(Stored data)
-.-.-

(** * RedshiftClusterMonitoring: alarms, annotations and dashboard layouts

    A shallow embedding of
    [lib/monitoring/aws-redshift/RedshiftClusterMonitoring.ts].

    The class builds, at construction time, one alarm per entry of two
    threshold records (disk usage, CPU usage), collects the alarms'
    annotations in [usageAnnotations], hands the alarms to an optional
    consumer, and afterwards serves two fixed widget layouts
    ([summaryWidgets], [widgets]).

    Collaborators that live outside this file (the alarm factory, the metric
    factory, the naming strategy, the dashboard grid constants) are taken as
    parameters.  The constructor mutates [this], calls collaborators that
    carry state of their own and can throw, so it is written in a small
    state-and-exception monad; the layouts only read [this] and are plain
    functions. *)

From Stdlib Require Import List String Ascii ZArith NArith Bool Lia Permutation.
Import ListNotations.
Open Scope string_scope.
Open Scope list_scope.

(** ** JavaScript records: [Record<string, V>]

    A plain object used as a map.  The representation is the list of its own
    enumerable string-keyed properties in the order in which [for ... in]
    visits them: array-index keys first, in ascending numeric order, then
    every other key in the order of its first creation.  A key occurs once.
    The prototype is [Object.prototype], which has no enumerable property, so
    [for ... in] visits the own properties and nothing else. *)
Module JsRecord.

Definition t (V : Type) : Type := list (string * V).

Definition is_digit (c : ascii) : bool :=
  ((48 <=? N_of_ascii c) && (N_of_ascii c <=? 57))%N.

Fixpoint parse_digits (s : string) (acc : N) : option N :=
  match s with
  | EmptyString => Some acc
  | String c s' =>
      if is_digit c
      then parse_digits s' (10 * acc + (N_of_ascii c - 48))%N
      else None
  end.

(** An array index is a canonical decimal numeral below [2^32 - 1]. *)
Definition array_index (k : string) : option N :=
  match k with
  | EmptyString => None
  | String c rest =>
      if (N_of_ascii c =? 48)%N
      then match rest with EmptyString => Some 0%N | _ => None end
      else match parse_digits k 0%N with
           | Some n => if (n <=? 4294967294)%N then Some n else None
           | None => None
           end
  end.

Section Ops.
Context {V : Type}.

Definition empty : t V := [].

Definition keys (r : t V) : list string := map fst r.


  (** [r[k]] *)
Fixpoint get (r : t V) (k : string) : option V :=
    match r with
    | [] => None
    | (k', v) :: r' => if String.eqb k k' then Some v else get r' k
    end.

Definition has (r : t V) (k : string) : bool :=
    match get r k with Some _ => true | None => false end.

  (** Overwrite the value of an existing key; its place is kept. *)
Fixpoint replace (k : string) (v : V) (r : t V) : t V :=
    match r with
    | [] => []
    | (k', v') :: r' =>
        if String.eqb k k' then (k', v) :: r' else (k', v') :: replace k v r'
    end.

  (** Create an array-index key: it goes after the smaller index keys and
      before everything else. *)
Fixpoint insert_index (n : N) (k : string) (v : V) (r : t V) : t V :=
    match r with
    | [] => [(k, v)]
    | (k', v') :: r' =>
        match array_index k' with
        | Some n' =>
            if (n' <? n)%N
            then (k', v') :: insert_index n k v r'
            else (k, v) :: r
        | None => (k, v) :: r
        end
    end.

  (** [CreateDataProperty(r, k, v)]: an own data property [k] with value [v]
      is defined.  An existing key keeps its place and takes the new value;
      a new key is created.  No key is special here: [__proto__] too becomes
      an own property.  (An assignment [r[k] = v] and a literal [{k: v}] do
      the same for every key but [__proto__], which they take for the
      prototype of the object and not for a property.) *)
Definition set (k : string) (v : V) (r : t V) : t V :=
    if has r k then replace k v r
    else match array_index k with
         | Some n => insert_index n k v r
         | None => r ++ [(k, v)]
         end.

  (** [Object.fromEntries(es)]: a fresh plain object on which the entries
      are defined one after the other with [CreateDataProperty]; it is also
      the object [JSON.parse] builds from an object text with these members.
      A key that comes twice is one property, at the place of its first
      definition, with the value defined last. *)
Definition of_entries (es : list (string * V)) : t V :=
    fold_left (fun r e => set (fst e) (snd e) r) es empty.

  (** The enumeration order: index keys first, in ascending order (from [lo]
    on), and no index key after a key of another kind. *)
Fixpoint ordered_keys (lo : N) (ks : list string) : bool :=
  match ks with
  | [] => true
  | k :: ks' =>
      match array_index k with
      | Some n => (lo <=? n)%N && ordered_keys n ks'
      | None =>
          forallb (fun k' => match array_index k' with
                             | Some _ => false
                             | None => true
                             end) ks'
      end
  end.

Definition ordered (r : t V) : bool := ordered_keys 0 (keys r).

(** The keys that are no array index, in enumeration order. *)
Definition other_keys (r : t V) : list string :=
  filter (fun k => match array_index k with Some _ => false | None => true end)
    (keys r).

(** A key occurs once. *)
Definition wf (r : t V) : Prop := NoDup (keys r).


(** The keys of [ks] that are not in [seen], each at its first occurrence. *)
Fixpoint first_occurrences (seen ks : list string) : list string :=
  match ks with
  | [] => []
  | k :: ks' =>
      if existsb (String.eqb k) seen
      then first_occurrences seen ks'
      else k :: first_occurrences (seen ++ [k]) ks'
  end.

-.-.-

* **DESCRIPTION OF THE TASK**
Only one stretch of the data above is needed. Restate it word for word, from the line containing "String c rest =>" through the line containing "then (k', v')", both ends included.

* **TASK ANSWER**
  | String c rest =>
      if (N_of_ascii c =? 48)%N
      then match rest with EmptyString => Some 0%N | _ => None end
      else match parse_digits k 0%N with
           | Some n => if (n <=? 4294967294)%N then Some n else None
           | None => None
           end
  end.

Section Ops.
Context {V : Type}.

Definition empty : t V := [].

Definition keys (r : t V) : list string := map fst r.


  (** [r[k]] *)
Fixpoint get (r : t V) (k : string) : option V :=
    match r with
    | [] => None
    | (k', v) :: r' => if String.eqb k k' then Some v else get r' k
    end.

Definition has (r : t V) (k : string) : bool :=
    match get r k with Some _ => true | None => false end.

  (** Overwrite the value of an existing key; its place is kept. *)
Fixpoint replace (k : string) (v : V) (r : t V) : t V :=
    match r with
    | [] => []
    | (k', v') :: r' =>
        if String.eqb k k' then (k', v) :: r' else (k', v') :: replace k v r'
    end.

  (** Create an array-index key: it goes after the smaller index keys and
      before everything else. *)
Fixpoint insert_index (n : N) (k : string) (v : V) (r : t V) : t V :=
    match r with
    | [] => [(k, v)]
    | (k', v') :: r' =>
        match array_index k' with
        | Some n' =>
            if (n' <? n)%N
            then (k', v') :: insert_index n k v r'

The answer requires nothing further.